Start of Information given

(* ===== verification/Obf.v ===== *)
(** * Obfuscation chains ([src/awg-ios/device/obf.go], [obf_*.go])

    A chain is parsed from a specification such as [<b 0xc0ff><r 16><t>]; it
    writes the packets sent before a handshake.  Go's [int] is unbounded here up
    to the 64-bit range [Atoi] enforces.  A slice expression out of range panics:
    [None]. *)

From stdpp Require Import base numbers list gmap strings.
From Stdlib Require Import ZArith Lia.
From S2P Require Import Prelude GoStrings.

Inductive obf :=
  | bytesObf (data : list Z)
  | timestampObf
  | randObf (length : Z)
  | randCharObf (length : Z)
  | randDigitObf (length : Z)
  | dataObf
  | dataStringObf
  | dataSizeObf (length : Z).

Record obfChain := mkChain { Spec : list Z; obfs : list obf }.

Inductive obfError :=
  | ErrMissingClose | ErrEmptyTag | ErrUnknownTag (key : list Z) | ErrEmptyArgument | ErrOddArgument
  | ErrArgument (e : numError).

(** ** The builders *)

Definition liftNum {A} (m : result numError A) : result obfError A :=
  match m with Ok a => Ok a | Err e => Err (ErrArgument e) end.

Definition newBytesObf (val : list Z) : result obfError obf :=
  let val := trimPrefix val (str "0x") in
  if decide (val = []) then Err ErrEmptyArgument
  else if Nat.odd (length val) then Err ErrOddArgument
  else try bs <- liftNum (hexDecode val) ;; Ok (bytesObf bs).

Definition newRandObf (val : list Z) : result obfError obf :=
  try length <- liftNum (atoi val) ;; Ok (randObf length).
Definition newRandCharObf (val : list Z) : result obfError obf :=
  try length <- liftNum (atoi val) ;; Ok (randCharObf length).
Definition newRandDigitsObf (val : list Z) : result obfError obf :=
  try length <- liftNum (atoi val) ;; Ok (randDigitObf length).
Definition newDataSizeObf (val : list Z) : result obfError obf :=
  try length <- liftNum (atoi val) ;; Ok (dataSizeObf length).
Definition newTimestampObf (val : list Z) : result obfError obf := Ok timestampObf.
Definition newDataObf (val : list Z) : result obfError obf := Ok dataObf.
Definition newDataStringObf (val : list Z) : result obfError obf := Ok dataStringObf.

(** The map [obfBuilders]. *)
Definition obfBuilders (key : list Z) : option (list Z -> result obfError obf) :=
  if decide (key = str "b") then Some newBytesObf
  else if decide (key = str "t") then Some newTimestampObf
  else if decide (key = str "r") then Some newRandObf
  else if decide (key = str "rc") then Some newRandCharObf
  else if decide (key = str "rd") then Some newRandDigitsObf
  else if decide (key = str "d") then Some newDataObf
  else if decide (key = str "ds") then Some newDataStringObf
  else if decide (key = str "dz") then Some newDataSizeObf
  else None.

(** What one tag contributes: the text between [<] and [>]. *)
Definition buildTag (tag : list Z) : result obfError obf :=
  match fields tag with
  | [] => Err ErrEmptyTag
  | key :: rest =>
      match obfBuilders key with
      | None => Err (ErrUnknownTag key)
      | Some builder => builder (match rest with v :: _ => v | [] => [] end)
      end
  end.

(** The loop of [newObfChain]; every turn drops at least the two brackets. *)
Fixpoint parseTags (fuel : nat) (remaining : list Z) (os : list obf) (errs : list obfError)
    : result (list obfError) (list obf * list obfError) :=
  match fuel with
  | O => Ok (os, errs)
  | S fuel' =>
      match indexByte remaining 60 with
      | None => Ok (os, errs)
      | Some start =>
          match indexByte (drop start remaining) 62 with
          | None => Err [ErrMissingClose]
          | Some e =>
              let e := (e + start)%nat in
              let tag := slice remaining (start + 1) e in
              let remaining := drop (e + 1) remaining in
              match buildTag tag with
              | Ok o => parseTags fuel' remaining (os ++ [o]) errs
              | Err x => parseTags fuel' remaining os (errs ++ [x])
              end
          end
      end
  end.

Definition newObfChain (spec : list Z) : result (list obfError) (option obfChain) :=
  try r <- parseTags (S (length spec)) spec [] [] ;;
  let '(os, errs) := r in
  if decide (errs = []) then
    if decide (os = []) then Ok None else Ok (Some (mkChain spec os))
  else Err errs.

(** ** [encoding/base64.RawStdEncoding] *)

Definition base64Char (i : Z) : Z :=
  if i <? 26 then 65 + i
  else if i <? 52 then 97 + (i - 26)
  else if i <? 62 then 48 + (i - 52)
  else if i =? 62 then 43 else 47.

Definition base64Val (c : Z) : option Z :=
  if (65 <=? c) && (c <=? 90) then Some (c - 65)
  else if (97 <=? c) && (c <=? 122) then Some (c - 97 + 26)
  else if (48 <=? c) && (c <=? 57) then Some (c - 48 + 52)
  else if c =? 43 then Some 62
  else if c =? 47 then Some 63
  else None.

Fixpoint base64Encode (src : list Z) : list Z :=
  match src with
  | a :: b :: c :: rest =>
      base64Char (a / 4) :: base64Char (a mod 4 * 16 + b / 16) ::
      base64Char (b mod 16 * 4 + c / 64) :: base64Char (c mod 64) :: base64Encode rest
  | [a; b] => [base64Char (a / 4); base64Char (a mod 4 * 16 + b / 16); base64Char (b mod 16 * 4)]
  | [a] => [base64Char (a / 4); base64Char (a mod 4 * 16)]
  | [] => []
  end.

(** [Decode], quantum by quantum: [q] holds the values of the current one, line
    breaks are skipped, an illegal byte ends it. *)
Fixpoint base64Decode (src q : list Z) : list Z :=
  match src with
  | [] =>
      match q with
      | [x; y; z] => [u8 (x * 4 + y / 16); u8 (y * 16 + z / 4)]
      | [x; y] => [u8 (x * 4 + y / 16)]
      | _ => []
      end
  | c :: src' =>
      if (c =? 10) || (c =? 13) then base64Decode src' q
      else match base64Val c, q with
           | None, _ => []
           | Some v, [x; y; z] =>
               u8 (x * 4 + y / 16) :: u8 (y * 16 + z / 4) :: u8 (z * 64 + v) :: base64Decode src' []
           | Some v, _ => base64Decode src' (q ++ [v])
           end
  end.

Definition base64EncodedLen (n : Z) : Z := n / 3 * 4 + (n mod 3 * 8 + 5) / 6.
Definition base64DecodedLen (n : Z) : Z := n / 4 * 3 + n mod 4 * 6 / 8.

(** ** The elements

    The interface [obf]: [opObfuscate] is what [Obfuscate] writes at the start of
    its slice, given how to read random bytes, the source and the seconds of the
    clock; [opDeobfuscate] is the verdict with what is left in the output slice,
    the input slice having the length [opObfuscatedLen] says; [opDraws] counts the
    random bytes. *)

Record obfOps := mkOps {
  opObfuscate : (nat -> list Z) -> list Z -> Z -> list Z;
  opDeobfuscate : list Z -> list Z -> bool * list Z;
  opObfuscatedLen : Z -> Z;
  opDeobfuscatedLen : Z -> Z;
  opDraws : nat
}.

Definition chars52 : list Z := str "abcdefghijklmnopqrstuvwxyzABCDEFGHIJKLMNOPQRSTUVWXYZ".
Definition digits10 : list Z := str "0123456789".

(** [unicode.IsLetter] on a Latin-1 byte. *)
Definition isLetter (b : Z) : bool :=
  ((65 <=? b) && (b <=? 90)) || ((97 <=? b) && (b <=? 122)) || (b =? 170) || (b =? 181) || (b =? 186) ||
  ((192 <=? b) && (b <=? 255) && negb (b =? 215) && negb (b =? 247)).

Definition bytesOps (data : list Z) : obfOps := {|
  opObfuscate := fun _ _ _ => data;
  opDeobfuscate := fun dst src => (bool_decide (data = src), dst);
  opObfuscatedLen := fun _ => Z.of_nat (length data);
  opDeobfuscatedLen := fun _ => 0;
  opDraws := 0 |}.

Definition timestampOps : obfOps := {|
  opObfuscate := fun _ _ now => be_bytes 4 (u32 now);
  opDeobfuscate := fun dst _ => (true, dst);
  opObfuscatedLen := fun _ => 4;
  opDeobfuscatedLen := fun _ => 0;
  opDraws := 0 |}.

Definition randOps (l : Z) : obfOps := {|
  opObfuscate := fun rnd _ _ => rnd (Z.to_nat l);
  opDeobfuscate := fun dst _ => (true, dst);
  opObfuscatedLen := fun _ => l;
  opDeobfuscatedLen := fun _ => 0;
  opDraws := Z.to_nat l |}.

Definition randCharOps (l : Z) : obfOps := {|
  opObfuscate := fun rnd _ _ => (fun b => nth (Z.to_nat (b mod 52)) chars52 0) <$> rnd (Z.to_nat l);
  opDeobfuscate := fun dst src => (forallb isLetter src, dst);
  opObfuscatedLen := fun _ => l;
  opDeobfuscatedLen := fun _ => 0;
  opDraws := Z.to_nat l |}.

Definition randDigitOps (l : Z) : obfOps := {|
  opObfuscate := fun rnd _ _ => (fun b => nth (Z.to_nat (b mod 10)) digits10 0) <$> rnd (Z.to_nat l);
  opDeobfuscate := fun dst src => (forallb isDigit src, dst);
  opObfuscatedLen := fun _ => l;
  opDeobfuscatedLen := fun _ => 0;
  opDraws := Z.to_nat l |}.

Definition dataOps : obfOps := {|
  opObfuscate := fun _ src _ => src;
  opDeobfuscate := fun dst src => (true, copy_into dst src);
  opObfuscatedLen := fun n => n;
  opDeobfuscatedLen := fun n => n;
  opDraws := 0 |}.

Definition dataStringOps : obfOps := {|
  opObfuscate := fun _ src _ => base64Encode src;
  opDeobfuscate := fun dst src => (true, copy_into dst (base64Decode src []));
  opObfuscatedLen := base64EncodedLen;
  opDeobfuscatedLen := base64DecodedLen;
  opDraws := 0 |}.

Definition dataSizeOps (l : Z) : obfOps := {|
  opObfuscate := fun _ src _ => be_bytes (Z.to_nat l) (Z.of_nat (length src));
  opDeobfuscate := fun dst _ => (true, dst);
  opObfuscatedLen := fun _ => l;
  opDeobfuscatedLen := fun _ => 0;
  opDraws := 0 |}.

(** The method table of an element's dynamic type. *)
Definition ops (o : obf) : obfOps :=
  match o with
  | bytesObf data => bytesOps data
  | timestampObf => timestampOps
  | randObf l => randOps l
  | randCharObf l => randCharOps l
  | randDigitObf l => randDigitOps l
  | dataObf => dataOps
  | dataStringObf => dataStringOps
  | dataSizeObf l => dataSizeOps l
  end.

(** The calls through the interface. *)
Definition obfuscatedLen (o : obf) : Z -> Z := opObfuscatedLen (ops o).
Definition deobfuscatedLen (o : obf) : Z -> Z := opDeobfuscatedLen (ops o).
Definition deobfuscate1 (o : obf) : list Z -> list Z -> bool * list Z := opDeobfuscate (ops o).
Definition obfDraws (o : obf) : nat := opDraws (ops o).

(** ** Lengths *)

Definition ObfuscatedLen (c : obfChain) (n : Z) : Z :=
  foldl (fun total o => total + obfuscatedLen o n) 0 (obfs c).

Definition DeobfuscatedLen (c : obfChain) (n : Z) : Z :=
  let dynamicLen := n - ObfuscatedLen c 0 in
  foldl (fun total o => total + deobfuscatedLen o dynamicLen) 0 (obfs c).

(** ** Writing *)

Section Obfuscate.
Context `{Entropy}.

(** What an element writes, reading the random bytes from position [pos]. *)
Definition obfuscate1 (o : obf) (src : list Z) (now : Z) (pos : nat) : list Z :=
  opObfuscate (ops o) (fun n => randRead n pos) src now.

End of Information given

What is being asked ▸
Please tally every line of the entries that holds "ErrArgument" and answer with that figure alone.

Answer ▸
2